Drdhata, or strength or firmness, the acquisition of which is the second of the above-mentioned processes, is attained by asana. Asanas are postures of the body.

The term is generally described as modes of seating the body. But the posture is not necessarily a sitting one: for some asanas are done on the belly, back, hands, etc. It is said(1) that the asanas are as numerous as living beings, and that there are 8,400,000 of these; 1,600 are declared to be excellent, and out of these thirty-two are auspicious for men, which are described in detail. Two of the commonest of these are muktapadmasana (2) (“the loosened lotus seat”), the ordinary position for worship, and baddhapadmasana. (3) Patanjali, on the subject of asana, merely points out what are good conditions, leaving each one to settle the details for himself according to his own requirements.
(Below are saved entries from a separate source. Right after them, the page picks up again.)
(* ===== verification/Registry.v ===== *)
(** * Values under addresses in the registry (src/src/loperaux.c)

    The registry has one table that maps each coroutine to its operation, with weak keys,
    and, under the address of a request or a handle, what must not be collected while libuv
    uses it.  [lcu_setopvalue] keeps a value in the operation of a coroutine: the channel of
    a wait that was cancelled too late (lchannem.c, [Channel]). *)
From S2P Require Import Prelude LuaApi.
From stdpp Require Import gmap.

(** Light userdata as keys: the address of the function [pushopmap], and those of requests
    and handles.  Threads and operations are identities. *)
Inductive key := OpMap | Address (a : Z).
#[export] Instance key_eq_dec : EqDecision key.
Proof. solve_decision. Defined.
#[export] Instance key_countable : Countable key.
Proof.
  refine (inj_countable' (fun k => match k with OpMap => None | Address a => Some a end)
    (fun o => match o with None => OpMap | Some a => Address a end) _).
  by intros [].
Defined.

(** A table, with [__mode] of its metatable. *)
Record optable := OpTable { mode : option string; operations : gmap positive positive }.
Inductive entry := Value (v : lvalue) | Table (t : optable).
#[export] Instance entry_eq_dec : EqDecision entry.
Proof. assert (EqDecision optable) by solve_decision. solve_decision. Defined.

(** [opvalues]: the user value of each operation. *)
Record world := World {
  registry : gmap key entry; opvalues : gmap positive lvalue; fresh : positive;
}.
Implicit Types (w : world).

Definition set_registry (r : gmap key entry) w : world := World r (opvalues w) (fresh w).

Definition savevalue (k : Z) (v : lvalue) w : world :=
  set_registry (if decide (v = LNil) then delete (Address k) (registry w)
                else <[Address k := Value v]> (registry w)) w.
Definition pushsaved (k : Z) w : lvalue :=
  match registry w !! Address k with Some (Value v) => v | _ => LNil end.
Definition freevalue (k : Z) w : world := savevalue k LNil w.
Definition savethread (t : positive) (k : Z) w : world := savevalue k (LThread t) w.

(** The table that it leaves in the stack. *)
Definition pushopmap w : optable * world :=
  match registry w !! OpMap with
  | Some (Table t) => (t, w)
  | _ =>
      let t := OpTable (Some "k"%string) ∅ in
      (t, set_registry (<[OpMap := Table t]> (registry w)) w)
  end.

Definition set_opmap (t : optable) w : world := set_registry (<[OpMap := Table t]> (registry w)) w.

(** The operation of the thread, made when it is missing: its identity. *)
Definition tothrop (t : positive) w : positive * world :=
  let (m, w) := pushopmap w in
  match operations m !! t with
  | Some op => (op, w)
  | None =>
      let op := fresh w in
      (op, World (<[OpMap := Table (OpTable (mode m) (<[t := op]> (operations m)))]> (registry w))
             (<[op := LNil]> (opvalues w)) (Pos.succ (fresh w)))
  end.

(** [None]: an assertion fails. *)
Definition lcu_setopvalue (t : positive) (v : lvalue) w : option world :=
  let (m, w) := pushopmap w in
  match operations m !! t with
  | Some op => Some (World (registry w) (<[op := v]> (opvalues w)) (fresh w))
  | None => None
  end.

Definition lcu_pushopvalue (t : positive) w : lvalue * world :=
  let (m, w) := pushopmap w in
  match operations m !! t with
  | Some op => (default LNil (opvalues w !! op), w)
  | None => (LNil, w)
  end.

(** The collector removes the entries of a table with weak keys whose keys are dead, and
    what only they refer to. *)
Definition collect (dead : gset positive) w : world :=
  match registry w !! OpMap with
  | Some (Table t) =>
      if decide (mode t = Some "k"%string) then
        set_opmap (OpTable (mode t) (filter (fun p => p.1 ∉ dead) (operations t))) w
      else w
  | _ => w
  end.

(** ** Properties *)

Inductive action :=
  | Operation (t : positive)
  | Save (k : Z) (v : lvalue)
  | Free (k : Z)
  | SetValue (t : positive) (v : lvalue)
  | PushValue (t : positive)
  | Collect (dead : gset positive).

Definition exec w (a : action) : option world :=
  match a with
  | Operation t => Some (tothrop t w).2
  | Save k v => Some (savevalue k v w)
  | Free k => Some (freevalue k w)
  | SetValue t v => lcu_setopvalue t v w
  | PushValue t => Some (lcu_pushopvalue t w).2
  | Collect dead => Some (collect dead w)
  end.

(** A thread that is in the registry is not dead. *)
Definition saved (t : positive) w : Prop := exists k, registry w !! Address k = Some (Value (LThread t)).
Definition enabled w (a : action) : Prop :=
  match a with Collect dead => forall t, saved t w -> t ∉ dead | _ => True end.

(** What other code does while [t] is saved under [k]. *)
Definition leaves (t : positive) (k : Z) (a : action) : Prop :=
  match a with Save k' _ | Free k' => k' <> k | SetValue t' _ => t' <> t | _ => True end.

Fixpoint exec_all w (l : list action) : option world :=
  match l with [] => Some w | a :: l => exec w a ≫= fun w => exec_all w l end.
Fixpoint all_enabled w (l : list action) : Prop :=
  match l with
  | [] => True
  | a :: l => enabled w a /\ forall w', exec w a = Some w' -> all_enabled w' l
  end.

(** The table of operations is weak; operations of two threads are two, and those that were
    made are not made again. *)
Record inv w : Prop := {
  inv_table : match registry w !! OpMap with
    | Some (Table m) => mode m = Some "k"%string /\
        (forall t op, operations m !! t = Some op -> (op < fresh w)%positive) /\
        (forall t t' op, operations m !! t = Some op -> operations m !! t' = Some op -> t = t')
    | Some (Value _) => False
    | None => True
    end;
}.

(** The operation of [t] has the value [v], and [t] is saved under [k]. *)
Record kept (t : positive) (k : Z) (v : lvalue) w : Prop := {
  kept_inv : inv w;
  kept_saved : registry w !! Address k = Some (Value (LThread t));
  kept_value : exists m op, registry w !! OpMap = Some (Table m) /\ operations m !! t = Some op /\
    opvalues w !! op = Some v;
}.

Lemma kept_push t k v w : kept t k v w -> lcu_pushopvalue t w = (v, w).
Proof.
  intros [_ _ (m & op & Hm & Ho & Hv)]. unfold lcu_pushopvalue, pushopmap. by rewrite Hm, Ho, Hv.
Qed.

Lemma kept_pushopmap t k v w : kept t k v w ->
  exists m op, registry w !! OpMap = Some (Table m) /\ pushopmap w = (m, w) /\
    operations m !! t = Some op /\ opvalues w !! op = Some v /\ mode m = Some "k"%string /\
    (forall t op, operations m !! t = Some op -> (op < fresh w)%positive) /\
    (forall t t' op, operations m !! t = Some op -> operations m !! t' = Some op -> t = t').
Proof.
  intros [[Hi] _ (m & op & Hm & Ho & Hv)]. rewrite Hm in Hi. destruct Hi as (Hmode & Hlt & Hinj).
  exists m, op. unfold pushopmap. by rewrite Hm.
Qed.

Lemma set_opmap_kept t k v w m m' op :
  kept t k v w -> registry w !! OpMap = Some (Table m) -> mode m' = mode m ->
  operations m' ⊆ operations m -> operations m !! t = Some op -> operations m' !! t = Some op ->
  kept t k v (set_opmap m' w).
Proof.
  intros [[Hi] Hs (m1 & op1 & Hm1 & Ho1 & Hv)] Hm Hmode Hsub Ho Ho'. rewrite Hm in Hi, Hm1.
  injection Hm1 as <-. assert (op1 = op) as -> by congruence. destruct Hi as (Hk & Hlt & Hinj).
  constructor.
  - constructor. cbn. rewrite lookup_insert_eq. split; [congruence |].
    split; [intros t1 op1 H1 | intros t1 t2 op1 H1 H2].
    + by eapply Hlt, lookup_weaken.
    + by eapply Hinj; eapply lookup_weaken.
  - cbn. by rewrite lookup_insert_ne.
  - exists m', op. cbn. by rewrite lookup_insert_eq.
Qed.

Lemma savevalue_kept t k v w k' u : kept t k v w -> k' <> k -> kept t k v (savevalue k' u w).
Proof.
  intros [[Hi] Hs Hv] Hne. unfold savevalue. case_decide; constructor; try constructor; cbn;
    rewrite ?lookup_delete_ne, ?lookup_insert_ne by congruence; done.
Qed.

Lemma tothrop_kept t k v w t' : kept t k v w -> kept t k v (tothrop t' w).2.
Proof.
  intros Hk. destruct (kept_pushopmap _ _ _ _ Hk) as (m & op & Hm & Hp & Ho & Hv & Hmode & Hlt & Hinj).
  unfold tothrop. rewrite Hp. destruct (operations m !! t') as [op' |] eqn:Ho'; cbn; [done |].
  assert (t <> t') as Hne by congruence.
  constructor.
  - constructor. cbn. rewrite lookup_insert_eq. cbn. split; [done |]. split.
    + intros t1 op1 H1. destruct (decide (t1 = t')) as [-> | Ht1].
      * rewrite lookup_insert_eq in H1. injection H1 as <-. lia.
      * rewrite lookup_insert_ne in H1 by done. specialize (Hlt _ _ H1). lia.
    + assert (forall t1, t1 <> t' -> <[t' := fresh w]> (operations m) !! t1 <> Some (fresh w)) as Hfresh.
      { intros t1 Ht1 H1. rewrite lookup_insert_ne in H1 by done. specialize (Hlt _ _ H1). lia. }
      intros t1 t2 op1 H1 H2. destruct (decide (t1 = t')) as [-> | Ht1], (decide (t2 = t')) as [-> | Ht2]; [done | | |].
      * rewrite lookup_insert_eq in H1. injection H1 as <-. by destruct (Hfresh t2).
      * rewrite lookup_insert_eq in H2. injection H2 as <-. by destruct (Hfresh t1).
      * rewrite lookup_insert_ne in H1, H2 by done. by eapply Hinj.
  - cbn. rewrite lookup_insert_ne by done. apply (kept_saved _ _ _ _ Hk).
  - eexists _, op. cbn. rewrite lookup_insert_eq. split; [done |]. cbn. split; [by rewrite lookup_insert_ne |].
    rewrite lookup_insert_ne; [done |]. specialize (Hlt _ _ Ho). lia.
Qed.

Lemma setopvalue_kept t k v w t' u w' :
  kept t k v w -> t' <> t -> lcu_setopvalue t' u w = Some w' -> kept t k v w'.
Proof.
  intros Hk Hne. destruct (kept_pushopmap _ _ _ _ Hk) as (m & op & Hm & Hp & Ho & Hv & _ & _ & Hinj).
  unfold lcu_setopvalue. rewrite Hp. destruct (operations m !! t') as [op' |] eqn:Ho'; [| done].
  intros [= <-]. destruct Hk as [[Hi] Hs _]. constructor; [by constructor | done |].
  exists m, op. split_and!; [done | done |]. cbn. rewrite lookup_insert_ne; [done |].
  intros ->. apply Hne. by eapply Hinj.
Qed.

Lemma collect_kept t k v w dead : kept t k v w -> t ∉ dead -> kept t k v (collect dead w).
Proof.
  intros Hk Ht. destruct (kept_pushopmap _ _ _ _ Hk) as (m & op & Hm & _ & Ho & _).
  unfold collect. rewrite Hm. case_decide; [| done].
  eapply set_opmap_kept; [done | exact Hm | done | apply map_filter_subseteq | exact Ho |].
  by apply map_lookup_filter_Some.
Qed.

Lemma exec_kept t k v w a w' :
  kept t k v w -> enabled w a -> leaves t k a -> exec w a = Some w' -> kept t k v w'.
Proof.
  intros Hk He Hl. destruct a as [t' | k' u | k' | t' u | t' | dead]; cbn in *.
  - intros [= <-]. by apply tothrop_kept.
  - intros [= <-]. by apply savevalue_kept.
  - intros [= <-]. by apply savevalue_kept.
  - by apply setopvalue_kept.
  - intros [= <-]. destruct (kept_pushopmap _ _ _ _ Hk) as (m & op & _ & Hp & _).
    unfold lcu_pushopvalue. rewrite Hp. by destruct (operations m !! t').
  - intros [= <-]. apply collect_kept; [done |]. apply He. exists k. apply (kept_saved _ _ _ _ Hk).
Qed.

(** A value that a coroutine keeps in its operation is there when libuv calls back, whatever
    the other coroutines do and whenever the collector runs: the coroutine is saved in the
    registry until then, so its operation is not collected. *)
Theorem opvalue_kept (t : positive) (k : Z) (v : lvalue) w w1 w2 (l : list action) :
  inv w -> registry w !! Address k = Some (Value (LThread t)) ->
  lcu_setopvalue t v w = Some w1 ->
  all_enabled w1 l -> Forall (leaves t k) l -> exec_all w1 l = Some w2 ->
  lcu_pushopvalue t w2 = (v, w2).
Proof.
  intros Hi Hs Hset He Hl Hx. apply (kept_push t k).
  assert (kept t k v w1) as Hk.
  { unfold lcu_setopvalue, pushopmap in Hset. pose proof Hi as [Ht].
    destruct (registry w !! OpMap) as [[u | m] |] eqn:Hm; [done | | by cbn in Hset].
    destruct (operations m !! t) as [op |] eqn:Ho; [| done]. injection Hset as <-.
    constructor; [constructor; cbn; by rewrite Hm | done |].
    exists m, op. cbn. by rewrite lookup_insert_eq. }
  clear w Hi Hs Hset. revert w1 He Hx Hk. induction Hl as [| a l Ha _ IH]; intros w; cbn; [naive_solver |].
  intros [Hea He] Hx Hk. destruct (exec w a) as [w' |] eqn:Hw; [| done]. cbn in Hx.
  eapply IH; [by apply He | done | by eapply exec_kept].
Qed.

(** Coroutine 1 keeps a channel; coroutine 2 gets an operation and is collected. *)
Definition example_registry : world :=
  savethread 1 100 (tothrop 1 (World ∅ ∅ 10)).2.
Definition example_actions : list action :=
  [Operation 2; Save 200 (LThread 2); SetValue 2 (LUserdata 8); Free 200; Collect {[2%positive]}; PushValue 2].

Lemma example_inv : inv example_registry.
Proof.
  constructor.
  assert (registry example_registry !! OpMap =
    Some (Table (OpTable (Some "k"%string) {[1%positive := 10%positive]}))) as -> by by vm_compute.
  cbn [mode operations]. split; [done |]. split.
  - intros t op [_ <-]%lookup_singleton_Some. by vm_compute.
  - by intros t t' op [<- _]%lookup_singleton_Some [<- _]%lookup_singleton_Some.
Qed.

Lemma not_saved t w : bool_decide (map_Forall (fun _ e => e <> Value (LThread t)) (registry w)) = true -> ~ saved t w.
Proof. intros H%bool_decide_eq_true [k Hk]. exact (H _ _ Hk eq_refl). Qed.

Lemma example_enabled w1 :
  lcu_setopvalue 1 (LUserdata 7) example_registry = Some w1 -> all_enabled w1 example_actions.
Proof.
  intros Hset. vm_compute in Hset. injection Hset as <-. cbn [all_enabled enabled example_actions].
  do 4 (split; [done |]; intros ? Hw; vm_compute in Hw; injection Hw as <-).
  split; [| by intros w _; split].
  intros t Ht ->%elem_of_singleton. revert Ht. apply not_saved. by vm_compute.
Qed.

Lemma opvalue_kept_witness :
  exists w1 w2, lcu_setopvalue 1 (LUserdata 7) example_registry = Some w1 /\
    exec_all w1 example_actions = Some w2 /\ lcu_pushopvalue 1 w2 = (LUserdata 7, w2) /\
    (lcu_pushopvalue 2 w2).1 = LNil.
Proof.
  destruct (lcu_setopvalue 1 (LUserdata 7) example_registry) as [w1 |] eqn:Hset; [| by vm_compute in Hset].
  destruct (exec_all w1 example_actions) as [w2 |] eqn:Hx;
    [| vm_compute in Hset; injection Hset as <-; by vm_compute in Hx].
  exists w1, w2. split; [done |]. split; [done |]. split.
  - apply (opvalue_kept 1 100 (LUserdata 7) example_registry w1 w2 example_actions);
      [exact example_inv | by vm_compute | exact Hset | by apply example_enabled | by repeat constructor | exact Hx].
  - vm_compute in Hset; injection Hset as <-. vm_compute in Hx. injection Hx as <-. by vm_compute.
Defined.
There are certain other asanas, which are peculiar to the Tantras, such as mundasana, citasana, and savasana, in which skulls, the funeral pyre, and a corpse respectively form the seat of the sadhaka.

These, though they may have other ritual objects, form part of the discipline for the conquest of fear and the attainment of indifference, which is the quality of a yogi. And so the Tantras prescribe as the scene of such rites the solitary mountain-top, the lonely empty house and river-side, and the cremation-ground. The interior cremation-ground is there where the kamik body and its passions are consumed in the fire of knowledge.

1. Gheranda-Samhita, Second Upadesa, In the S’iva-Samhita (chap. iii, verses 84 91) eighty-four postures are mentioned, of which four are recommended-viz., siddhasana, ugrasana, svastikasana, and padmasana.
2. The right foot is placed on the left thigh, the left foot on the right thigh and the hands are crossed and placed similarly on the thighs; the chin is placed on the breast, and the gaze fixed on the tip of the nose (see also S’iva-Samhita, chap. i, verse 52).
3. The same except that the hands are passed behind the back and the right hand holds the right toe, and the left hand the left toe. By this, increased pressure is placed on the muladhara and the nerves are braced with the tightening of the body.